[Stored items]
----
Definition host : Host :=
  {| host_fetcher := fetcherOf []; host_wallet := wallet;
     host_order := fun ps => ps;
     signTx := fun tx => Ok ("signed:" +++ tx);
     submitTx := fun _ => Ok "txhash";
     txConfirmed := fun _ => true;
     dynamicOutcome := fun _ => {| response := None; trace := [NewBlockfrostProvider] |} |}.

Definition item (name receiver : string) : json :=
  JObj [ ("asset_name", JStr name);
         ("metadata", JObj [("name", JStr name)]);
         ("receiver", JStr receiver) ].
Definition request (items : list json) : list (string * json) :=
  [ ("course", JStr "c1"); ("items", JArr items) ].
End Scenario.

(** ** Vocabulary of the statements *)

Definition mapResult {A B} (f : A -> B) (r : result A) : result B :=
  match r with
  | Ok a => Ok (f a)
  | Err e => Err e
  end.

(** A computation only appends calls, and every call it appends satisfies [P]. *)
Definition appendsOnly {A} (P : Action -> Prop) (m : TxM A) : Prop :=
  forall log, exists added, snd (m log) = log ++ added /\ Forall P added.

Definition notComplete (x : Action) : Prop := x <> Complete.

(** Calls that put a mint, an output or a spend into the transaction, or
    build it. *)
Definition isEffect (x : Action) : bool :=
  match x with
  | Mint _ _ _ | TxOut _ _ | TxOutInlineDatumValue _ | Complete => true
  | _ => false
  end.

(** The lookup of the reference-token UTxO finds nothing: no output of the
    given transaction at the store address when a hash is given, no output
    holding the reference token there otherwise. *)
Definition storeUtxoAbsent {E : Externals} (a : MeshAdapter) (assetName : string)
           (hash : option string) : Prop :=
  if truthyStr hash
  then forall u, In u (fetchAddressUTxOs (fetcher a) (storeAddress a) None) ->
                 Some (txHash (input u)) <> hash
  else fetchAddressUTxOs (fetcher a) (storeAddress a) (Some (refUnit a assetName)) = [].

(** The held total in integers: the two nested sums of [heldAmount] over
    the integers [intOf] reads the quantity strings as. *)
Definition innerInt (intOf : string -> Z) (unit : string) (assets : list Asset) (start : Z) : Z :=
  fold_left (fun amt x => if String.eqb (asset_unit x) unit
                          then amt + intOf (asset_quantity x) else amt)
            assets start.

Definition heldInt {E : Externals} (intOf : string -> Z) (a : MeshAdapter)
           (walletAddress assetName : string) : Z :=
  fold_left (fun total u => total + innerInt intOf (userUnit a assetName) (amount (output u)) 0)
            (getAddressUTXOAssets a walletAddress (userUnit a assetName)) 0.

(** The sum of the magnitudes of the same quantities. *)
Definition innerAbs (intOf : string -> Z) (unit : string) (assets : list Asset) : Z :=
  fold_right (fun x acc => (if String.eqb (asset_unit x) unit
                            then Z.abs (intOf (asset_quantity x)) else 0) + acc)
             0 assets.

Definition heldAbs {E : Externals} (intOf : string -> Z) (a : MeshAdapter)
           (walletAddress assetName : string) : Z :=
  fold_right (fun u acc => innerAbs intOf (userUnit a assetName) (amount (output u)) + acc)
             0 (getAddressUTXOAssets a walletAddress (userUnit a assetName)).

(** Every quantity of the user token in the wallet's outputs is read by
    [Number] as the double of the integer [intOf] gives. *)
Definition quantitiesReadAs {E : Externals} (intOf : string -> Z) (a : MeshAdapter)
           (walletAddress assetName : string) : Prop :=
  forall u x,
    In u (getAddressUTXOAssets a walletAddress (userUnit a assetName)) ->
    In x (amount (output u)) ->
    asset_unit x = userUnit a assetName ->
    js_Number (asset_quantity x) = ofZ (intOf (asset_quantity x)).

(** The stored owner of an asset: what [getPkHash] reads from the datum of
    its reference-token UTxO. *)
Definition storedPk {E : Externals} (a : MeshAdapter) (assetName : string)
  : result (option string) :=
  getPkHash (plutusDataOf (getAddressUTXOAsset a (storeAddress a) (refUnit a assetName))).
----
* **Requirement**
From the entries above, show each line that includes the string "intOf".

* **Result below**
    the integers [intOf] reads the quantity strings as. *)
Definition innerInt (intOf : string -> Z) (unit : string) (assets : list Asset) (start : Z) : Z :=
                          then amt + intOf (asset_quantity x) else amt)
Definition heldInt {E : Externals} (intOf : string -> Z) (a : MeshAdapter)
  fold_left (fun total u => total + innerInt intOf (userUnit a assetName) (amount (output u)) 0)
Definition innerAbs (intOf : string -> Z) (unit : string) (assets : list Asset) : Z :=
                            then Z.abs (intOf (asset_quantity x)) else 0) + acc)
Definition heldAbs {E : Externals} (intOf : string -> Z) (a : MeshAdapter)
  fold_right (fun u acc => innerAbs intOf (userUnit a assetName) (amount (output u)) + acc)
    [Number] as the double of the integer [intOf] gives. *)
Definition quantitiesReadAs {E : Externals} (intOf : string -> Z) (a : MeshAdapter)
    js_Number (asset_quantity x) = ofZ (intOf (asset_quantity x)).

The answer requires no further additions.